On a souvent dit de lui qu’il était le plus européen des auteurs de bande dessinée japonaise. Et c’est vrai que c’est en Europe, grâce entre autres à Moebius (qui, par ailleurs, lui avait écrit un scénario…), que ce Japonais tranquille, serein, presque effacé même, c’est vrai que c’est dans la vieux continent qu’il a atteint une vraie notoriété.
D’abord, sans doute, parce qu’il s’est toujours démarqué de l’espèce de démesure caricaturale de la grande majorité de ses collègues auteurs de mangas. Même lorsqu’il a abordé des histoires de samouraïs, c’était avec une certaine retenue graphique, refusant le spectaculaire jusque dans les combats. Pourtant, pas question de parler de style épuré lorsqu’on veut définir son dessin ! C’est un graphisme clair, sans ostentation, qui s’intéresse en même temps, et c’est là une particularité rare dans le monde du neuvième art, en même temps, oui, et avec la même intensité, à ses personnages et aux environnements dans lesquels ils évoluent, vivent, et s’émerveillent…

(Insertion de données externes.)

(** X17: The batch result is ranked best first; it is a rearrangement of what
    the invoices retained; and candidates with equal scores come in the
    order of the loops (invoice order, then the order left by the
    per-invoice sort). *)
Theorem score_candidates_ranked (partial_ratio : string -> string -> Z)
    (self : ReconciliationScorer)
    (invoices transactions : list (gmap string pyval)) (top_n : Z)
    (out : list MatchCandidate) :
  score_candidates partial_ratio self invoices transactions top_n = Ok out ->
  descending out
  /\ exists all,
       all_candidates partial_ratio self invoices transactions top_n = Ok all
       /\ Permutation out all
       /\ forall q, with_score q out = with_score q all.
Proof.
  intros Hrun. apply score_candidates_inv in Hrun.
  destruct Hrun as (all & Hall & ->).
  split; [apply sort_desc_descending |].
  exists all. split; [exact Hall |].
  split; [apply sort_desc_permutation | intros q; apply sort_desc_stable].
Qed.

Lemma skipn_subset {A : Type} (k : nat) (l : list A) (x : A) :
  In x (skipn k l) -> In x l.
Proof.
  revert l. induction k as [| k IH]; intros [| y l]; cbn; try tauto.
  intros Hin. right. apply IH, Hin.
Qed.

Lemma descending_firstn_skipn (l : list MatchCandidate) (k : nat) :
  descending l ->
  forall c d, In c (firstn k l) -> In d (skipn k l) -> score d <= score c.
Proof.
  unfold descending. revert k.
  induction l as [| x rest IH]; intros k Hl c d Hc Hd.
  - destruct k; destruct Hc.
  - destruct k as [| k]; [destruct Hc |].
    apply StronglySorted_inv in Hl. destruct Hl as [Hrest Hx].
    cbn in Hc, Hd. destruct Hc as [<- | Hc].
    + rewrite List.Forall_forall in Hx. apply Hx.
      apply (skipn_subset k rest d Hd).
    + apply (IH k Hrest c d Hc Hd).
Qed.

(** X18: Truncation keeps the best: what an invoice retains and what it drops
    make up its candidates, the retained ones come best first as a tie-
    preserving prefix of the sorted list, and no dropped candidate scores
    higher than a retained one.  This holds for every [top_n]. *)
Theorem retained_keeps_best (partial_ratio : string -> string -> Z)
    (self : ReconciliationScorer) (top_n : Z) (invoice : gmap string pyval)
    (transactions : list (gmap string pyval)) (kept : list MatchCandidate) :
  retained partial_ratio self top_n invoice transactions = Ok kept ->
  exists cands dropped,
    invoice_candidates partial_ratio self invoice transactions = Ok cands
    /\ (kept ++ dropped)%list = sort_desc cands
    /\ Permutation (kept ++ dropped)%list cands
    /\ descending kept
    /\ forall c d, In c kept -> In d dropped -> score d <= score c.
Proof.
  intros Hrun. apply retained_inv in Hrun.
  destruct Hrun as (cands & Hcands & ->).
  unfold slice_to.
  set (k := if (top_n <? 0)%Z
            then Z.to_nat (Z.of_nat (length (sort_desc cands)) + top_n)
            else Z.to_nat top_n).
  assert (Hk : (if (top_n <? 0)%Z
                then firstn (Z.to_nat (Z.of_nat (length (sort_desc cands))
                                       + top_n)) (sort_desc cands)
                else firstn (Z.to_nat top_n) (sort_desc cands))
               = firstn k (sort_desc cands))
    by (subst k; destruct (top_n <? 0)%Z; reflexivity).
  rewrite Hk. exists cands, (skipn k (sort_desc cands)).
  pose proof (sort_desc_descending cands) as Hsorted.
  split; [exact Hcands |]. split; [apply firstn_skipn |]. split.
  - rewrite firstn_skipn. apply sort_desc_permutation.
  - split.
    + unfold descending in *.
      rewrite <- (firstn_skipn k (sort_desc cands)) in Hsorted.
      clear Hk. revert Hsorted.
      generalize (firstn k (sort_desc cands)) (skipn k (sort_desc cands)).
      intros l1 l2. induction l1 as [| x l1 IH]; intros H; [constructor |].
      cbn in H. apply StronglySorted_inv in H. destruct H as [H1 H2].
      constructor; [apply IH, H1 |].
      rewrite List.Forall_forall in *. intros y Hy. apply H2.
      apply in_or_app. left. exact Hy.
    + apply descending_firstn_skipn, Hsorted.
Qed.

(* ------------------------------------------------------------------ *)
(** ** Batch scoring: success, errors, sizes *)

Lemma invoice_candidates_ok (partial_ratio : string -> string -> Z)
    (self : ReconciliationScorer) (invoice : gmap string pyval)
    (transactions : list (gmap string pyval)) (cands : list MatchCandidate) :
  invoice_candidates partial_ratio self invoice transactions = Ok cands ->
  forallb (arguments_ok invoice) (admissible invoice transactions) = true
  /\ length cands = length (admissible invoice transactions).
Proof.
  unfold admissible. revert cands.
  induction transactions as [| t rest IH]; intros cands Hrun.
  - cbn in Hrun. injection Hrun as <-. split; reflexivity.
  - cbn [invoice_candidates] in Hrun. cbn [List.filter].
    destruct (currency_differs invoice t); cbn [negb].
    + apply IH, Hrun.
    + unfold score_pair in Hrun. unfold arguments_ok at 1. cbn [forallb].
      destruct (pair_arguments invoice t) as [args |]; cbn in Hrun;
        [| discriminate].
      destruct (invoice_candidates partial_ratio self invoice rest)
        as [others |]; cbn in Hrun; [| discriminate].
      injection Hrun as <-. destruct (IH others eq_refl) as [Hall Hlen].
      unfold arguments_ok in Hall |- *. cbn. rewrite Hlen.
      split; [exact Hall | reflexivity].
Qed.

Lemma slice_to_shorter {A : Type} (n : Z) (l : list A) :
  (length (slice_to n l) <= length l)%nat.
Proof.
  unfold slice_to. destruct (n <? 0)%Z; rewrite length_firstn; lia.
Qed.

Lemma admissible_pairs_cons (invoice : gmap string pyval)
    (invoices transactions : list (gmap string pyval)) :
  length (admissible_pairs (invoice :: invoices) transactions)
  = (length (admissible invoice transactions)
     + length (admissible_pairs invoices transactions))%nat.
Proof.
  unfold admissible_pairs. cbn [flat_map].
  rewrite length_app, length_map. reflexivity.
Qed.

Lemma admissible_shorter (invoice : gmap string pyval)
    (transactions : list (gmap string pyval)) :
  (length (admissible invoice transactions) <= length transactions)%nat.
Proof.
  unfold admissible. induction transactions as [| t rest IH]; cbn; [lia |].
  destruct (negb (currency_differs invoice t)); cbn; lia.
Qed.

(** What the outer loop collects, in sizes. *)
Lemma all_candidates_sizes (partial_ratio : string -> string -> Z)
    (self : ReconciliationScorer)
    (invoices transactions : list (gmap string pyval)) (top_n : Z) :
  forall all,
    all_candidates partial_ratio self invoices transactions top_n = Ok all ->
    (length all <= length (admissible_pairs invoices transactions))%nat
    /\ (length (admissible_pairs invoices transactions)
        <= length invoices * length transactions)%nat
    /\ ((0 <= top_n)%Z ->
        (Z.of_nat (length all) <= top_n * Z.of_nat (length invoices))%Z)
    /\ ((Z.of_nat (length transactions) <= top_n)%Z ->
        length all = length (admissible_pairs invoices transactions)).
Proof.
  induction invoices as [| inv rest IH]; intros all Hrun.
  - cbn in Hrun. injection Hrun as <-. cbn. repeat split; lia.
  - cbn [all_candidates] in Hrun.
    destruct (retained partial_ratio self top_n inv transactions)
      as [kept |] eqn:Hk; cbn in Hrun; [| discriminate].
    destruct (all_candidates partial_ratio self rest transactions top_n)
      as [others |]; cbn in Hrun; [| discriminate].
    injection Hrun as <-.
    destruct (IH others eq_refl) as (H1 & H2 & H3 & H4).
    pose proof (fun Hn => retained_at_most_top_n _ _ _ _ _ _ Hn Hk) as Hbound.
    apply retained_inv in Hk. destruct Hk as (cands & Hcands & ->).
    destruct (invoice_candidates_ok _ _ _ _ _ Hcands) as [_ Hlen].
    pose proof (slice_to_shorter top_n (sort_desc cands)) as Hshort.
    rewrite sort_desc_length in Hshort.
    pose proof (admissible_shorter inv transactions) as Hadm.
    rewrite length_app, admissible_pairs_cons. cbn [length].
    split; [lia |]. split; [lia |]. split.
    + intros Hn. specialize (Hbound Hn). specialize (H3 Hn). lia.
    + intros Hn. specialize (H4 Hn).
      rewrite slice_to_all by (rewrite sort_desc_length; lia).
      rewrite sort_desc_length. lia.
Qed.





(** X21: Without invoices or without transactions the result is the empty
    list; with no transactions the invoices are not even looked at, so
    malformed invoices raise nothing. *)
Theorem score_candidates_empty (partial_ratio : string -> string -> Z)
    (self : ReconciliationScorer)
    (invoices transactions : list (gmap string pyval)) (top_n : Z) :
  score_candidates partial_ratio self [] transactions top_n = Ok []
  /\ score_candidates partial_ratio self invoices [] top_n = Ok [].
Proof.
  split; [reflexivity |].
  assert (Hall : all_candidates partial_ratio self invoices [] top_n = Ok []).
  { induction invoices as [| inv rest IH]; [reflexivity |].
    cbn [all_candidates]. rewrite IH.
    unfold retained, slice_to. cbn.
    destruct (top_n <? 0)%Z; cbn; rewrite firstn_nil; reflexivity. }
  unfold score_candidates. rewrite Hall. reflexivity.
Qed.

L’émerveillement, oui, celui de la poésie quotidienne, celui d’un regard toujours capable de s’étonner devant un objet, un plat, un enfant, une vieille personne croisée, un chien…
La manière simple et immédiate dont Taniguchi dessinait lui a permis de construire des scénarios toujours exclusivement à taille humaine. Dans tous les mondes qu’il a abordés, et ils sont nombreux, il a toujours réussi à éviter l’écueil du tape-à-l’œil. Western, polar, livre de samouraïs, errances aux routines de la ville, tout lui était prétexte, le plus simplement du monde, à décrire de la beauté les mille méandres.
Avec Jirô Taniguchi disparaît un artiste complet, un de ces hommes qui, jamais, ne disparaissent derrière leur œuvre.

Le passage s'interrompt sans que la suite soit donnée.